Winter takes place at the Christmas holidays yet is comfortingly devoid of the ornamentation of the season. For the small group of characters, the Christmas weekend becomes a time outside of time, filled with the mythic and transformative, and with unexpected healing. I wonder, isn’t that (the healing, mythic, and transformative) what we are seeking in this season of Advent?
When I was a child I ached for change, wanting to awaken on Christmas Day to find in one of the wrapped gifts or overfilled stockings a transformation of my family and my life. I grew up in a family where no one spoke of anything that mattered, and efforts to speak were met with silence or other violence. My memories of childhood and adolescence are of a profound, bone chilling quiet and loneliness that seemed to ooze from the walls of any house we lived in. It was as if trauma filled ever possible niche within the family system, so much so that moments of warmth came as a shock. (When I was five I actually lost 80-90% of my hearing for several months.)
I now know that Christmas carried, for me, an impossible burden of hope and dread, a sticky, muddy anxiety filled anticipation for which I lacked all words. Looking back, I realize that my parents also burdened Christmas with their sorrows, rages, and dashed dreams. No wonder there was such a gap between our culture fueled expectations and lived reality.

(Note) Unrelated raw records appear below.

(* ===== verification/HalTypes.v ===== *)
(** * Data of the HAL: ring types, ring ids, registers, rings

    Source: src/driver/driver_wireless/wireless_hal.h and the configuration
    template at the top of wireless_hal.c.  Enumerations that the code uses as
    C integers in arithmetic ([hal_srng_ring_id]) are constants of type [Z],
    the others are inductive types. *)

From S2P Require Import Prelude Kernel Bits.

(* ------------------------------------------------------------------ *)
(** ** Enumerations and constants *)

Inductive hal_srng_dir := HAL_SRNG_DIR_SRC | HAL_SRNG_DIR_DST.

#[export] Instance hal_srng_dir_eq_dec : EqDecision hal_srng_dir.
Proof. solve_decision. Defined.

Inductive hal_ring_type :=
  | HAL_TEST_SRNG
  | HAL_TEST_SRNG_DST
  | HAL_TEST_SRNG_DST_STATUS.

#[export] Instance hal_ring_type_eq_dec : EqDecision hal_ring_type.
Proof. solve_decision. Defined.

(** The enumerators' values: the index into [hal->srng_config]. *)
Definition hal_ring_type_val (t : hal_ring_type) : nat :=
  match t with
  | HAL_TEST_SRNG => 0
  | HAL_TEST_SRNG_DST => 1
  | HAL_TEST_SRNG_DST_STATUS => 2
  end%nat.

Definition HAL_SRNG_FLAGS_MSI_SWAP : Z := 0x00000008.
Definition HAL_SRNG_FLAGS_RING_PTR_SWAP : Z := 0x00000010.
Definition HAL_SRNG_FLAGS_DATA_TLV_SWAP : Z := 0x00000020.
Definition HAL_SRNG_FLAGS_LOW_THRESH_INTR_EN : Z := 0x00010000.
Definition HAL_SRNG_FLAGS_MSI_INTR : Z := 0x00020000.
Definition HAL_SRNG_FLAGS_REMAP_CE_RING : Z := 0x10000000.
Definition HAL_SRNG_FLAGS_CACHED : Z := 0x20000000.
Definition HAL_SRNG_FLAGS_LMAC_RING : Z := 0x80000000.

(** [flags & FLAG] used as a condition. *)
Definition flag_set (flags flag : Z) : bool := negb (Z.land flags flag =? 0).

(** [enum hal_srng_ring_id] *)
Definition HAL_SRNG_RING_ID_REO2SW1 : Z := 0.
Definition HAL_SRNG_RING_ID_TEST_DST_STATUS : Z := 1.
Definition HAL_SRNG_RING_ID_TEST_DST : Z := 8.
Definition HAL_SRNG_RING_ID_WBM_IDLE_LINK : Z := 104.
Definition HAL_SRNG_RING_ID_TEST_SW2HW : Z := 125.
Definition HAL_SRNG_RING_ID_UMAC_ID_END : Z := 127.
Definition HAL_SRNG_RING_ID_LMAC1_ID_START : Z := 128.
Definition HAL_SRNG_RING_ID_LMAC1_ID_END : Z := 143.

Definition HAL_SRNG_NUM_LMACS : Z := 3.
Definition HAL_SRNG_RINGS_PER_LMAC : Z :=
  HAL_SRNG_RING_ID_LMAC1_ID_END - HAL_SRNG_RING_ID_LMAC1_ID_START.
Definition HAL_SRNG_NUM_LMAC_RINGS : Z := HAL_SRNG_NUM_LMACS * HAL_SRNG_RINGS_PER_LMAC.
Definition HAL_SRNG_RING_ID_MAX : Z := HAL_SRNG_RING_ID_UMAC_ID_END + HAL_SRNG_NUM_LMAC_RINGS.
Definition HAL_SHADOW_NUM_REGS : Z := 36.

(* ------------------------------------------------------------------ *)
(** ** Registers of a ring *)

Definition HAL_SRNG_REG_GRP_R0 : Z := 0.
Definition HAL_SRNG_REG_GRP_R2 : Z := 1.
Definition HAL_SRNG_NUM_REG_GRP : Z := 2.
Definition HAL_SRNG_REG_BASE : Z := 0x00010000.
Definition HAL_SRNG_REG_R_GROUP_OFFSET (x : Z) : Z := x ≪ 2.
Definition HAL_ADDR_LSB_REG_MASK : Z := 0xffffffff.
Definition HAL_ADDR_MSB_REG_SHIFT : Z := 32.

(** [srng->hwreg_base[grp]] as [wireless_simu_hal_srng_setup] computes it. *)
Definition hal_srng_reg_base (ring_id grp : Z) : Z :=
  Z.lor (Z.lor HAL_SRNG_REG_BASE (ring_id ≪ 8)) (grp ≪ 7).

(* ------------------------------------------------------------------ *)
(** ** Descriptors: the packed structures shared with the device *)

Record hal_test_sw2hw := HalTestSw2hw {
  sw2hw_buffer_addr_low : Z;
  sw2hw_buffer_addr_info : Z;
  sw2hw_meta_info : Z;
  sw2hw_write_index : Z;
  sw2hw_flags : Z
}.
Record hal_test_dst_status := HalTestDstStatus {
  dsts_buffer_length : Z;
  dsts_flag : Z
}.
Record hal_test_dst := HalTestDst {
  tdst_buffer_addr_low : Z;
  tdst_buffer_addr_info : Z;
  tdst_flag : Z
}.

(** Their layout: the u32 members in order. *)
Definition hal_test_sw2hw_words (d : hal_test_sw2hw) : list Z :=
  [sw2hw_buffer_addr_low d; sw2hw_buffer_addr_info d; sw2hw_meta_info d;
   sw2hw_write_index d; sw2hw_flags d].
Definition hal_test_dst_words (d : hal_test_dst) : list Z :=
  [tdst_buffer_addr_low d; tdst_buffer_addr_info d; tdst_flag d].

Definition sizeof_hal_test_sw2hw : Z := 4 * 5.
Definition sizeof_hal_test_dst_status : Z := 4 * 2.
Definition sizeof_hal_test_dst : Z := 4 * 3.

(* ------------------------------------------------------------------ *)
(** ** Ring configuration *)

Record hal_srng_config := HalSrngConfig {
  cfg_start_ring_id : Z;
  cfg_max_rings : Z;
  cfg_entry_size : Z;                  (* in 32-bit words *)
  cfg_reg_start : Z * Z;
  cfg_reg_size : Z * Z;
  cfg_lmac_ring : bool;
  cfg_ring_dir : hal_srng_dir;
  cfg_max_size : Z
}.

Definition HAL_TEST_SW2HW_SIZE : Z := 0x0000ffff.

Definition hw_srng_config_template : list hal_srng_config :=
  [ (* HAL_TEST_SRNG *)
    HalSrngConfig HAL_SRNG_RING_ID_TEST_SW2HW 1 (sizeof_hal_test_sw2hw ≫ 2)
      (0, 0) (0, 0) false HAL_SRNG_DIR_SRC HAL_TEST_SW2HW_SIZE;
    (* HAL_TEST_SRNG_DST *)
    HalSrngConfig HAL_SRNG_RING_ID_TEST_DST 1 (sizeof_hal_test_dst ≫ 2)
      (0, 0) (0, 0) false HAL_SRNG_DIR_SRC HAL_TEST_SW2HW_SIZE;
    (* HAL_TEST_SRNG_DST_STATUS *)
    HalSrngConfig HAL_SRNG_RING_ID_TEST_DST_STATUS 1 (sizeof_hal_test_dst_status ≫ 2)
      (0, 0) (0, 0) false HAL_SRNG_DIR_DST HAL_TEST_SW2HW_SIZE ].

(* ------------------------------------------------------------------ *)
(** ** struct hal_srng

    The anonymous union of the two directions is kept as two records: every
    access of the code goes to the arm that [ring_dir] names, and [ring_dir]
    is a constant of the ring's type. *)

Record hal_dst_ring := HalDstRing {
  dst_tp : Z;
  dst_hp_addr : Z;
  dst_cached_hp : Z;
  dst_tp_addr : Z;
  dst_loop_cnt : Z;
  dst_max_buffer_length : Z;
  dst_last_hp : Z
}.
#[export] Instance eta_hal_dst_ring : Eta hal_dst_ring := MkEta (λ r,
  HalDstRing (dst_tp r) (dst_hp_addr r) (dst_cached_hp r) (dst_tp_addr r)
    (dst_loop_cnt r) (dst_max_buffer_length r) (dst_last_hp r)).

Record hal_src_ring := HalSrcRing {
  src_hp : Z;
  src_reap_hp : Z;
  src_tp_addr : Z;
  src_cached_tp : Z;
  src_hp_addr : Z;
  src_low_threshold : Z;
  src_last_tp : Z
}.
#[export] Instance eta_hal_src_ring : Eta hal_src_ring := MkEta (λ r,
  HalSrcRing (src_hp r) (src_reap_hp r) (src_tp_addr r) (src_cached_tp r)
    (src_hp_addr r) (src_low_threshold r) (src_last_tp r)).

Record hal_srng := HalSrng {
  srng_ring_id : Z;
  srng_initialized : Z;
  srng_irq : Z;
  srng_ring_base_paddr : Z;
  srng_ring_base_vaddr : Z;
  srng_num_entries : Z;
  srng_ring_size : Z;                  (* in 32-bit words *)
  srng_ring_size_mask : Z;
  srng_entry_size : Z;                 (* in 32-bit words *)
  srng_intr_timer_thres_us : Z;
  srng_intr_batch_cntr_thres_entries : Z;
  srng_msi_addr : Z;
  srng_msi_data : Z;
  srng_flags : Z;
  srng_lock : bool;                    (* spinlock: taken? *)
  srng_hwreg_base : Z * Z;             (* groups R0, R2 *)
  srng_timestamp : Z;
  srng_ring_dir : hal_srng_dir;
  srng_src : hal_src_ring;
  srng_dst : hal_dst_ring
}.
#[export] Instance eta_hal_srng : Eta hal_srng := MkEta (λ s,
  HalSrng (srng_ring_id s) (srng_initialized s) (srng_irq s) (srng_ring_base_paddr s)
    (srng_ring_base_vaddr s) (srng_num_entries s) (srng_ring_size s)
    (srng_ring_size_mask s) (srng_entry_size s) (srng_intr_timer_thres_us s)
    (srng_intr_batch_cntr_thres_entries s) (srng_msi_addr s) (srng_msi_data s)
    (srng_flags s) (srng_lock s) (srng_hwreg_base s) (srng_timestamp s)
    (srng_ring_dir s) (srng_src s) (srng_dst s)).

(** A ring of zero bytes, as [memset] leaves it. *)
Definition hal_srng_zero : hal_srng :=
  HalSrng 0 0 0 0 0 0 0 0 0 0 0 0 0 0 false (0, 0) 0 HAL_SRNG_DIR_SRC
    (HalSrcRing 0 0 0 0 0 0 0) (HalDstRing 0 0 0 0 0 0 0).

Record hal_srng_params := HalSrngParams {
  par_ring_base_paddr : Z;
  par_ring_base_vaddr : Z;
  par_num_entries : Z;
  par_intr_batch_cntr_thres_entries : Z;
  par_intr_timer_thres_us : Z;
  par_flags : Z;
  par_max_buffer_len : Z;
  par_low_threshold : Z;
  par_msi_addr : Z;
  par_msi_data : Z
}.

(* ------------------------------------------------------------------ *)
(** ** struct wireless_simu_hal *)

Record wireless_simu_hal := WirelessSimuHal {
  hal_srng_list : list hal_srng;
  hal_config_ptr : Z;                          (* hal->srng_config *)
  hal_config_val : list hal_srng_config;       (* what it points to *)
  hal_rdp_vaddr : Z;
  hal_rdp_paddr : Z;
  hal_wrp_vaddr : Z;
  hal_wrp_paddr : Z;
  hal_avail_blk_resource : Z;
  hal_current_blk_index : Z;
  hal_shadow_reg_addr : list Z;
  hal_num_shadow_reg_configured : Z;
  hal_srng_key : gset Z                        (* registered lockdep keys *)
}.
#[export] Instance eta_wireless_simu_hal : Eta wireless_simu_hal := MkEta (λ h,
  WirelessSimuHal (hal_srng_list h) (hal_config_ptr h) (hal_config_val h)
    (hal_rdp_vaddr h) (hal_rdp_paddr h) (hal_wrp_vaddr h) (hal_wrp_paddr h)
    (hal_avail_blk_resource h) (hal_current_blk_index h) (hal_shadow_reg_addr h)
    (hal_num_shadow_reg_configured h) (hal_srng_key h)).

(** The structure cleared by [memset] in [wireless_simu_hal_srng_init]. *)
Definition wireless_simu_hal_zero : wireless_simu_hal :=
  WirelessSimuHal (replicate (Z.to_nat HAL_SRNG_RING_ID_MAX) hal_srng_zero)
    0 [] 0 0 0 0 0 0 (replicate (Z.to_nat HAL_SHADOW_NUM_REGS) 0) 0 ∅.
(* ===== verification/Hif.v ===== *)
(** * Host interface: register access and locks

    Source: src/driver/driver_wireless/wireless_hif.c and the basic registers
    of wireless.h.  [priv->mmio_addr] is an argument.  The spinlocks and
    mutexes of the driver are booleans of the structure that holds them;
    taking one twice from the same context is a [Deadlock]. *)

From S2P Require Import Prelude Kernel Bits HalTypes.

Section hif.
Context `{K : Kernel}.

Definition wireless_hif_write32 (mmio_addr address data : Z) : M unit :=
  iowrite32 (u32 data) (mmio_addr + u32 address).

Definition wireless_hif_read32 (mmio_addr address : Z) : M Z :=
  val ← ioread32 (mmio_addr + u32 address); mret val.
End hif.

(** Registers outside the ring groups: [HAL_BASIC_REG(n)]. *)
Definition HAL_BASIC_REG (n : Z) : Z := Z.land (n ≪ 2) 0x0000ffff.
Definition WIRELESS_REG_BASIC_IRQ_ENABLE : Z := 1.
Definition WIRELESS_REG_BASIC_IRQ_STATUS : Z := 2.

(** Locks. *)
Definition lock_acquire (held : bool) : M bool :=
  if held then fail Deadlock else mret true.
Definition lock_release (held : bool) : M bool :=
  if held then mret false else fail NotLocked.
Definition lockdep_assert_held (held : bool) : M unit := assert held NotLocked.

Definition srng_spin_lock (srng : hal_srng) : M hal_srng :=
  l ← lock_acquire (srng_lock srng); mret (srng <| srng_lock := l |>).
Definition srng_spin_unlock (srng : hal_srng) : M hal_srng :=
  l ← lock_release (srng_lock srng); mret (srng <| srng_lock := l |>).

(** The value a device register holds: the last value written through a
    pointer, in a log of MMIO writes. *)
Definition mmio_last (log : list (Z * Z)) (p : Z) : option Z :=
  foldl (λ acc '(q, v), if decide (q = p) then Some v else acc) None log.

Lemma mmio_last_app log p v : mmio_last (log ++ [(p, v)]) p = Some v.
Proof. unfold mmio_last. rewrite foldl_snoc. by rewrite decide_True. Qed.

Lemma mmio_last_app_ne log p q v : q ≠ p → mmio_last (log ++ [(q, v)]) p = mmio_last log p.
Proof. intros. unfold mmio_last. rewrite foldl_snoc. by rewrite decide_False. Qed.

Lemma mmio_last_app_list l1 l2 p :
  mmio_last (l1 ++ l2) p = match mmio_last l2 p with Some v => Some v | None => mmio_last l1 p end.
Proof.
  induction l2 as [|[q v] l2 IH] using rev_ind; [by rewrite app_nil_r|].
  rewrite app_assoc. destruct (decide (q = p)) as [->|].
  - by rewrite !mmio_last_app.
  - by rewrite !mmio_last_app_ne.
Qed.

Lemma mmio_last_None log p : Forall (λ pv, pv.1 ≠ p) log → mmio_last log p = None.
Proof.
  induction log as [|[q v] log IH] using rev_ind; [done|].
  intros [H1 H2]%Forall_app. rewrite mmio_last_app_ne; [by apply IH|].
  by inversion H2.
Qed.

(** Evaluate [mmio_last] on an explicit log whose addresses [lia] can tell
    apart. *)
Ltac mmio_eval :=
  unfold mmio_last; cbn [foldl];
  repeat first [rewrite decide_True by lia | rewrite decide_False by lia].

(* ------------------------------------------------------------------ *)
(** ** What stays as it was *)

(** The words in [P] and the registers in [Q] read the same in [w'] as in [w]. *)
Record keeps (P Q : Z → Prop) (w w' : world) : Prop := {
  kp_mem : ∀ x, P x → w_mem w' !! x = w_mem w !! x;
  kp_reg : ∀ r, Q r → mmio_last (w_mmio w') r = mmio_last (w_mmio w) r
}.
#[export] Instance keeps_refl P Q : Reflexive (keeps P Q).
Proof. by split. Qed.
#[export] Instance keeps_trans P Q : Transitive (keeps P Q).
Proof. intros w1 w2 w3 [H1 G1] [H2 G2]. split; intros; [rewrite H2|rewrite G2]; auto. Qed.

Lemma keeps_mono (P P' Q Q' : Z → Prop) w w' : (∀ x, P' x → P x) → (∀ r, Q' r → Q r) →
  keeps P Q w w' → keeps P' Q' w w'.
Proof. intros HP HQ []. split; eauto. Qed.

Lemma keeps_same P Q w w' : w_mem w' = w_mem w → w_mmio w' = w_mmio w → keeps P Q w w'.
Proof. intros Hm Hi. split; intros; by rewrite ?Hm, ?Hi. Qed.

(** Memory that only grows. *)
Lemma keeps_grow (P Q : Z → Prop) w w' : (∀ x, P x → is_Some (w_mem w !! x)) →
  w_mem w ⊆ w_mem w' → w_mmio w' = w_mmio w → keeps P Q w w'.
Proof.
  intros HP Hm Hi. split; intros x Hx; [|by rewrite Hi].
  destruct (HP x Hx) as [v Hv]. rewrite Hv. by apply (lookup_weaken (w_mem w)).
Qed.
(* ===== verification/HalRing.v ===== *)
(** * Operations on a ring

    Source: src/driver/driver_wireless/wireless_hal.c, functions
    [wireless_simu_hal_srng_access_begin] to
    [wireless_simu_hal_srng_dst_get_next_entry].  Head and tail pointers count
    32-bit words; a ring of [num_entries] entries of [entry_size] words has
    [ring_size = entry_size * num_entries] words. *)

From S2P Require Import Prelude Kernel Bits HalTypes Hif.

(* ------------------------------------------------------------------ *)
(** ** The functions *)

Section ring_ops.
Context `{K : Kernel}.

Definition wireless_simu_hal_srng_access_begin (srng : hal_srng) : M hal_srng :=
  lockdep_assert_held (srng_lock srng);;
  match srng_ring_dir srng with
  | HAL_SRNG_DIR_SRC =>
      tp ← load32 (src_tp_addr (srng_src srng));
      mret (srng <| srng_src := srng_src srng <| src_cached_tp := tp |> |>)
  | HAL_SRNG_DIR_DST =>
      hp ← load32 (dst_hp_addr (srng_dst srng));
      mret (srng <| srng_dst := srng_dst srng <| dst_cached_hp := hp |> |>)
  end.

(** Returns the C [int] and the ring. *)
Definition wireless_simu_hal_srng_src_num_free (srng : hal_srng) (sync_hw_ptr : bool)
    : M (Z * hal_srng) :=
  lockdep_assert_held (srng_lock srng);;
  let hp := src_hp (srng_src srng) in
  '(tp, srng) ←
    (if sync_hw_ptr
     then tp ← load32 (src_tp_addr (srng_src srng));
          mret (tp, srng <| srng_src := srng_src srng <| src_cached_tp := tp |> |>)
     else mret (src_cached_tp (srng_src srng), srng));
  if decide (hp < tp)
  then q ← udiv32 (u32 (tp - hp)) (srng_entry_size srng);
       mret (s32 (u32 (q - 1)), srng)
  else q ← udiv32 (u32 (u32 (srng_ring_size srng - hp) + tp)) (srng_entry_size srng);
       mret (s32 (u32 (q - 1)), srng).

Definition wireless_simu_hal_srng_access_end (mmio_addr : Z) (srng : hal_srng) : M hal_srng :=
  lockdep_assert_held (srng_lock srng);;
  srng ←
    (if flag_set (srng_flags srng) HAL_SRNG_FLAGS_LMAC_RING
     then
       match srng_ring_dir srng with
       | HAL_SRNG_DIR_SRC =>
           tp ← load32 (src_tp_addr (srng_src srng));
           store32 (src_hp_addr (srng_src srng)) (src_hp (srng_src srng));;
           mret (srng <| srng_src := srng_src srng <| src_last_tp := tp |> |>)
       | HAL_SRNG_DIR_DST =>
           hp ← load32 (dst_hp_addr (srng_dst srng));
           store32 (dst_tp_addr (srng_dst srng)) (dst_tp (srng_dst srng));;
           mret (srng <| srng_dst := srng_dst srng <| dst_last_hp := hp |> |>)
       end
     else
       match srng_ring_dir srng with
       | HAL_SRNG_DIR_SRC =>
           tp ← load32 (src_tp_addr (srng_src srng));
           wireless_hif_write32 mmio_addr
             (ptr_sub (src_hp_addr (srng_src srng)) mmio_addr) (src_hp (srng_src srng));;
           mret (srng <| srng_src := srng_src srng <| src_last_tp := tp |> |>)
       | HAL_SRNG_DIR_DST =>
           hp ← load32 (dst_hp_addr (srng_dst srng));
           wireless_hif_write32 mmio_addr
             (ptr_sub (dst_tp_addr (srng_dst srng)) mmio_addr) (dst_tp (srng_dst srng));;
           mret (srng <| srng_dst := srng_dst srng <| dst_last_hp := hp |> |>)
       end);
  now ← jiffies;
  mret (srng <| srng_timestamp := now |>).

We enter this Advent season carefully nourishing hope for healing and renewal in the face of environmental and humanitarian threat and chaos. We do so even as we are surrounded by media and politicians who deny the immense suffering and threats that demand our collective attention. Our situation is not all that different than that of those who longed for relief from the suffering that filled their world that first Christmas, are we?